Not long ago I read Stalin: Triumph and Tragedy, a magisterial biography — stop right there. Don’t you hate it when reviewers reflexively laud a biography with the cliche “magisterial”? Besides, the reactions this nonetheless important book evoked in me ranged from banal (okay, another cliché, this one to describe evil, of course) to disgusting — the deeds Stalin committed. It was written in 1991by Dimitri Volkogonov, one of Russia’s highest ranking generals and among the first to gain access to secret archives of the Stalin years . If you’ll recall, that was a time when the life of a Russian, especially if he or she worked for the state, was like a game of Russian roulette.

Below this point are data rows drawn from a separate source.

(** * bluez-sample-dbus: device registry, class filter and device cache

A shallow embedding of the parts of the program that decide the
behaviour of the device lifecycle pipeline:

- [Inc/DeviceHelper.h]: [BluetoothDeviceClass::from_uint32_t];
- [Src/ObjectManager/ObjectManagerProxy.cpp]: the class filter, the
  object-added and object-removed handlers and the consumer loop;
- [Src/DeviceManager/DeviceManager.cpp]: identity derivation, the
  consumer loop, removal and teardown;
- [Src/Device/Device.cpp], [Src/Device/DeviceProxy.cpp]: the guarded
  operations, the profile operations, the property-changed callbacks
  and the handler of the property-changed signal, with
  [Src/Utilities/Utilities.h];
- [Src/Menu/Menu.cpp]: the selection of a device and the commands that
  act on it;
- [Src/SPPHandler/SPPHandler.cpp]: the writer thread.

C++ exceptions are values of [exn]; code that can throw lives in the
state-and-exception monad [M].  The bus daemon is not part of the
program: it is a parameter ([Device1_proxy]).  Where the behaviour of
the program is undefined -- the constructor of a device whose properties
can all be read -- the model marks the run ([UndefinedBehaviour]); the
statements that need it say that the run is [defined]. *)

From Stdlib Require Import ZArith Lia Ascii String.
From stdpp Require Import base tactics option list strings gmap sorting pretty.

Local Open Scope Z_scope.

(* ================================================================== *)
(** ** std::string operations used by the program *)

Module StdString.

(** [needle] occurs in [s] at offset 0. *)
Fixpoint starts_with (needle s : string) : bool :=
  match needle, s with
  | EmptyString, _ => true
  | String _ _, EmptyString => false
  | String a needle', String b s' =>
      if Ascii.eqb a b then starts_with needle' s' else false
  end.

(** [s.find(needle)]: offset of the first occurrence; [None] is
    [std::string::npos]. *)
Fixpoint find (needle s : string) : option nat :=
  if starts_with needle s then Some 0%nat
  else match s with
       | EmptyString => None
       | String _ s' => S <$> find needle s'
       end.

(** [s.substr(pos)], for [pos <= s.size()] (beyond that the C++ function
    throws; [GetMACFromPath] never gets there, see
    [find_Some_bound]). *)
Fixpoint substr (s : string) (pos : nat) : string :=
  match pos, s with
  | O, _ => s
  | S _, EmptyString => EmptyString
  | S pos', String _ s' => substr s' pos'
  end.

(** [std::replace(s.begin(), s.end(), old, new)]. *)
Fixpoint replace (old new : ascii) (s : string) : string :=
  match s with
  | EmptyString => EmptyString
  | String c s' =>
      String (if Ascii.eqb c old then new else c) (replace old new s')
  end.

(** [s.empty()]. *)
Definition empty (s : string) : bool :=
  match s with EmptyString => true | String _ _ => false end.

End StdString.

(* ================================================================== *)
(** ** Exceptions and effects *)

(** The exception classes the program catches. *)
Inductive exn : Type :=
  | sdbus_Error (what : string)
  | out_of_range (what : string)
  | system_error (what : string).

Definition what (e : exn) : string :=
  match e with sdbus_Error w | out_of_range w | system_error w => w end.

Inductive outcome (A : Type) : Type :=
  | Ret (a : A)
  | Throw (e : exn).
Arguments Ret {A} a.
Arguments Throw {A} e.

(** A computation over a state [σ] that returns or throws; the state
    reached before a throw is kept. *)
Definition M (σ A : Type) : Type := σ → outcome A * σ.
(** [insertData] *)
Definition insertData (body : JSValue) : JSValue :=
  JObj [ (js "title", JStr (trimmed (get body (js "title"))));
         (js "description", description_or_null (get body (js "description")));
         (js "status", or_else (get body (js "status")) (JStr (js "pending")));
         (js "priority", or_else (get body (js "priority")) (JStr (js "medium")));
         (js "parent_id", or_else (get body (js "parent_id")) JNull) ].

(** The insert that ends the POST branch; [data[0]] throws on a missing
    [data]. *)
Definition create (body : JSValue) : Prog Response :=
  Call (Insert [insertData body]) (fun r =>
    match error r with
    | Some e => Ret (errorResponse (msg_create_failed ++ message e) 500)
    | None =>
      if nullish (data r) then Ret (errorResponse msg_internal 500)
      else Ret (successResponse (first (data r)) 201)
    end).

(** The POST branch. *)
Definition handle_post (body : JSValue) : Prog Response :=
  match validateCreateRequest body with
  | Throw => Ret (errorResponse msg_internal 500)
  | Normal errors =>
    if Nat.ltb 0 (List.length errors)
    then Ret (errorResponse (join (js "; ") errors) 400)
    else if truthy (get body (js "parent_id")) then
      Call (SelectSingle (js "id") (js "id") (get body (js "parent_id"))) (fun r =>
        let parentTask := data r in
        if is_some (error r) || negb (truthy parentTask)
        then Ret (errorResponse msg_parent_missing 400)
        else create body)
    else create body
  end.

(** The GET branch. *)
Definition handle_list (req : IndexRequest) : IndexProg :=
  Listing (list_query req) (fun r =>
    match error r with
    | Some e => errorResponse (msg_get_failed ++ message e) 500
    | None => successResponse (data r) 200
    end).

(** The default export. *)
Definition handler (req : IndexRequest) : IndexProg :=
  if str_eqb (verb req) (js "GET") then handle_list req
  else if str_eqb (verb req) (js "POST") then Other (handle_post (payload_in req))
  else
    Other (Ret (setHeaderAllow [js "GET"; js "POST"]
                  (errorResponse (msg_method ++ verb req) 405))).

End TaskIndex.

(* ===================================================================== *)
(** * [pages/index.js]                                                    *)
(* ===================================================================== *)

Module Page.
(** * AI Interview Coach: question synthesis and paraphrasing pipeline

    A shallow embedding of the helper functions of [app.py]
    ([paraphrase_simple], [generate_question_from_text],
    [fetch_text_from_url]) and of the Generate-tab handler (seed corpus
    construction and the batching loop), with the properties of the
    specification stated over them.

    The collaborators the program calls but does not implement (NLTK and
    WordNet, the [random] module, [requests] and BeautifulSoup, the Supabase
    table) are interfaces; the program text itself is executable over any
    implementation of them. *)

From Stdlib Require Import Ascii String QArith DecimalString.
From stdpp Require Import base option list strings gmap.

Open Scope string_scope.
Open Scope list_scope.
Open Scope nat_scope.

(** ** Python strings

    Strings are sequences of characters with ASCII semantics: the
    white-space and case tables below are those of Python's [str] restricted
    to code points below 128. *)

Module Str.

(** [c.isspace()]: TAB, LF, VT, FF, CR, the four separators FS, GS, RS, US
    and the space. *)
Definition isspace (c : ascii) : bool :=
  let n := nat_of_ascii c in
  ((9 <=? n) && (n <=? 13)) || ((28 <=? n) && (n <=? 32)).

(** One character of [s.lower()]. *)
Definition lower_char (c : ascii) : ascii :=
  let n := nat_of_ascii c in
  if (65 <=? n) && (n <=? 90) then ascii_of_nat (n + 32) else c.

(** [s.lower()] *)
Fixpoint lower (s : string) : string :=
  match s with
  | EmptyString => EmptyString
  | String c s' => String (lower_char c) (lower s')
  end.

(** [s.split()]: maximal runs of non-space characters.  [cur] is the run
    being read, in reverse. *)
Fixpoint split_go (cur : list ascii) (s : string) : list string :=
  match s with
  | EmptyString =>
      match cur with
      | [] => []
      | _ => [string_of_list_ascii (rev cur)]
      end
  | String c s' =>
      if isspace c then
        match cur with
        | [] => split_go [] s'
        | _ => string_of_list_ascii (rev cur) :: split_go [] s'
        end
      else split_go (c :: cur) s'
  end.

Definition split (s : string) : list string := split_go [] s.

(** [s.lstrip()], [s.rstrip()] and [s.strip()] *)
Fixpoint lstrip (s : string) : string :=
  match s with
  | EmptyString => EmptyString
  | String c s' => if isspace c then lstrip s' else s
  end.

Fixpoint rstrip (s : string) : string :=
  match s with
  | EmptyString => EmptyString
  | String c s' =>
      match rstrip s' with
      | EmptyString => if isspace c then EmptyString else String c EmptyString
      | r => String c r
      end
  end.

Definition strip (s : string) : string := rstrip (lstrip s).

(** [s.split(sep)] for a one-character separator: always at least one
    field. *)
Fixpoint split_on (sep : ascii) (s : string) : list string :=
  match s with
  | EmptyString => [EmptyString]
  | String c s' =>
      if Ascii.eqb c sep then EmptyString :: split_on sep s'
      else
        match split_on sep s' with
        | [] => [String c EmptyString]
        | f :: fs => String c f :: fs
        end
  end.

(** Line boundaries of [s.splitlines()]: LF, VT, FF, CR, FS, GS, RS (and
    CR LF as one boundary). *)
Definition is_linebreak (c : ascii) : bool :=
  let n := nat_of_ascii c in
  ((10 <=? n) && (n <=? 13)) || ((28 <=? n) && (n <=? 30)).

We haven’t reached the point in the United States where the state capriciously singles out individuals for execution or imprisonment (at least not on the scale Stalin did). But has any recent reporting brought home the extent to which the U.S. government has become a secretive national security state than the series by Dana Priest and William Arkin that the Washington Post is publishing this week?
Part one, A hidden world, growing beyond control, begins (as you probably know since you’ve no doubt read it):
The top-secret world the government created in response to the terrorist attacks of Sept. 11, 2001, has become so large, so unwieldy and so secretive that no one knows how much money it costs, how many people it employs, how many programs exist within it or exactly how many agencies do the same work.
For example . . .
Some 1,271 government organizations and 1,931 private companies work on programs related to counterterrorism, homeland security and intelligence in about 10,000 locations across the United States. . . .

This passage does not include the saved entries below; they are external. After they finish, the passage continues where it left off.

(** * gidari, package [storage]: the resolver and the document-store adapter

    A shallow embedding of [internal/storage/storage.go] (the generic
    [Storage] contract with its resolver [New]) and of the MongoDB adapter
    that follows it in the same package ([NewMongo], [Type], [Close],
    [ExecTx], [StartTx], [Read], [TruncateTables], [Upsert]).

    Layout: the model first (module [storage], named after the Go package),
    then the lemmas about it. *)

From Stdlib Require Import String Ascii List Bool Arith ZArith Lia.
Import ListNotations.

Open Scope string_scope.
Open Scope list_scope.

Module storage.

(* ===================================================================== *)
(** ** Go's [strings] package, as far as the resolver uses it *)

(** [strings.HasPrefix s p]. *)
Definition HasPrefix (s p : string) : bool := String.prefix p s.

(** [strings.Contains s substr]: [substr] occurs somewhere within [s]. *)
Fixpoint Contains (s substr : string) : bool :=
  match s with
  | EmptyString => String.prefix substr EmptyString
  | String _ rest => String.prefix substr s || Contains rest substr
  end.

(* ===================================================================== *)
(** ** Errors *)

(** Go's [error] values.  [None : option error] plays the part of [nil]. *)
Inductive error : Type :=
| ErrNotSupported (dns : string)
    (* fmt.Errorf("databse for dns %q is not supported", dns) *)
| ErrTransactionInProgress
    (* the package-level variable of that name *)
| ErrExternal (msg : string).
    (* an error reported by a driver or by caller-supplied code *)

(* ===================================================================== *)
(** ** Backend kinds and schemes *)

(** [MongoType uint8 = iota] and its successor. *)
Definition MongoType : Z := 0.
Definition PostgresType : Z := 1.

(** [Scheme] takes a byte and returns the associated DNS root database
    resource. *)
Definition Scheme (t : Z) : string :=
  if (t =? MongoType)%Z then "mongodb"
  else if (t =? PostgresType)%Z then "postgresql"
  else "unknown".

(* ===================================================================== *)
(** ** The resolver *)

Section Resolver.

(** The driver's client handle and [mongo.Connect] applied to the options
    built from a URI: either a connected client or the driver's error. *)
Variable client : Type.
Variable Connect : string -> client + error.

(** [Mongo] wraps the client; the transaction fields of the struct
    ([txLock], [txCh], [txDoneCh]) are left at their zero values by the
    constructor and are read by no method of the file. *)
Record Mongo : Type := { Client : client; dns : string }.

(** [NewMongo]: connect, then wrap the client with the URI. *)
Definition NewMongo (uri : string) : Mongo + error :=
  match Connect uri with
  | inr err => inr err
  | inl c => inl {| Client := c; dns := uri |}
  end.

(** [(m *Mongo) Type()]. *)
Definition Mongo_Type (m : Mongo) : Z := MongoType.
Definition handle_INVITE (msg : Message) : M unit :=
  if negb (headers_exist msg ["content-type"]) then ret tt
  else
    content_type <- attr (h_content_type msg) ;;
    if negb (String.eqb (lower content_type) "application/sdp") then ret tt
    else
      match sdp msg with
      | None => ret tt
      | Some medias =>
          if (length medias <? 1)%nat then ret tt
          else
            match find (fun m => String.eqb (lower (media m)) "audio") medias with
            | None => ret tt
            | Some audio =>
                call_id <- attr (h_call_id msg) ;;
                se <- get_session ;;
                match _callids se !! call_id with
                | Some _ => ret tt
                | None =>
                    call <- SipCall_init ext (remote se) (port audio) msg ;;
                    modify_session
                      (fun se => set_callids (<[call_id := call]> (_callids se)) se) ;;
                    try_except_AuthenticationError
                      (SipCall_handle_INVITE call msg ;; ret tt)
                      (SipCall_close call)
                end
            end
      end.

Definition handle_OPTIONS (msg : Message) : M unit :=
  let res := create_response msg 200 in
  let res := append_header (HText "INVITE, ACK, CANCEL, OPTIONS, BYE", "Allow") res in
  let res := append_header (HText "application/sdp", "Accept") res in
  let res := append_header (HText "en", "Accept-Language") res in
  SipSession_send (Dumps res).

(** The challenge both 401 branches of [handle_REGISTER] build. *)
Definition challenge (msg : Message) (n : PyText) (u : SipUser) : M unit :=
  let a := {| auth_method := "digest"; algorithm := "md5"; nonce := n;
              auth_realm := user_realm u |} in
  modify_session (set_auth (SlotAuth a)) ;;
  SipSession_send
    (Dumps (append_header (HAuth a, "www-authenticate") (create_response msg 401))).

(** [self._auth.check(...)]: only a challenge has the method. *)
Definition check (slot : AuthSlot) (name : bytes) (pw meth : string)
    (auth_response : bytes) : M bool :=
  match slot with
  | SlotAuth a => ret (auth_check ext a name pw meth auth_response)
  | SlotList | SlotNone => raise AttributeError
  end.

Definition handle_REGISTER (msg : Message) : M unit :=
  if negb (headers_exist msg ["to"; "from"; "call-id"; "cseq"]) then ret tt
  else
    via <- match last (h_via msg) with
           | Some v => ret v
           | None => raise IndexError
           end ;;
    let branch := via_branch via in
    uid <- attr (h_to msg) ;;
    se <- get_session ;;
    u <- attr (get_user_by_username ext (personality se) uid) ;;
    let finish :=
      modify_reg_manager (register (User_init uid branch)) ;;
      SipSession_send (Dumps (create_response msg 200)) in
    match password u with
    | None => finish
    | Some _ =>
        match h_authorization msg with
        | None => challenge msg (PyStr "foobar123") u
        | Some header_auth =>
            if is_None (_auth se) then challenge msg (PyStr "foobar123") u
            else
              ok <- check (_auth se) (username u) "test" "REGISTER" header_auth ;;
              if negb ok then challenge msg (PyBytes "foobar123") u
              else finish
        end
    end.

(** [getattr(self, "handle_" + name, None)] *)
Definition getattr_handle (name : string) : option (Message -> M unit) :=
  if String.eqb name "ACK" then Some handle_ACK
  else if String.eqb name "BYE" then Some handle_BYE
  else if String.eqb name "CANCEL" then Some handle_CANCEL
  else if String.eqb name "INVITE" then Some handle_INVITE
  else if String.eqb name "OPTIONS" then Some handle_OPTIONS
  else if String.eqb name "REGISTER" then Some handle_REGISTER
  else None.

In Washington and the surrounding area, 33 building complexes for top-secret intelligence work are under construction or have been built since September 2001. Together they occupy the equivalent of almost three Pentagons or 22 U.S. Capitol buildings – about 17 million square feet of space.
To begin with, imagine Ayman al-Zawahiri and Osama bin Laden — assuming he’s not dead or a permanent resident in al Qaeda’s nursing and rehab center — reading a translation of this series. Al Qaeda may never again be the force it was (if it ever really was). But, along with the Afghanistan and Iraq wars started in its name, our inflated military budget, and our staggering secret national security state, al Qaeda’s leaders can’t help but celebrate how well their strategy of bleeding America to the point of bankruptcy seems to be working.
It’s true that the government of a large country is, almost by definition, a cold, unfeeling entity. But more and more, one can’t help but view the U.S. government as the citizens (or subjects) of countless countries have perceived theirs since the inception of statehood. Such governments don’t exist for the benefit of their people; instead, we exist to ensure the hardiness and continuity of the state. More to the point, the apparatus of the state, as epitomized by Soviet Russia, is perceived as an occupying force in not only other states, such as, in our case, Iraq and Afghanistan, but in its own country.
But let’s go straight to the most critical issue: After the Priest-Arkin series, exactly how are we supposed to respond to Tea Partiers who condemn big government?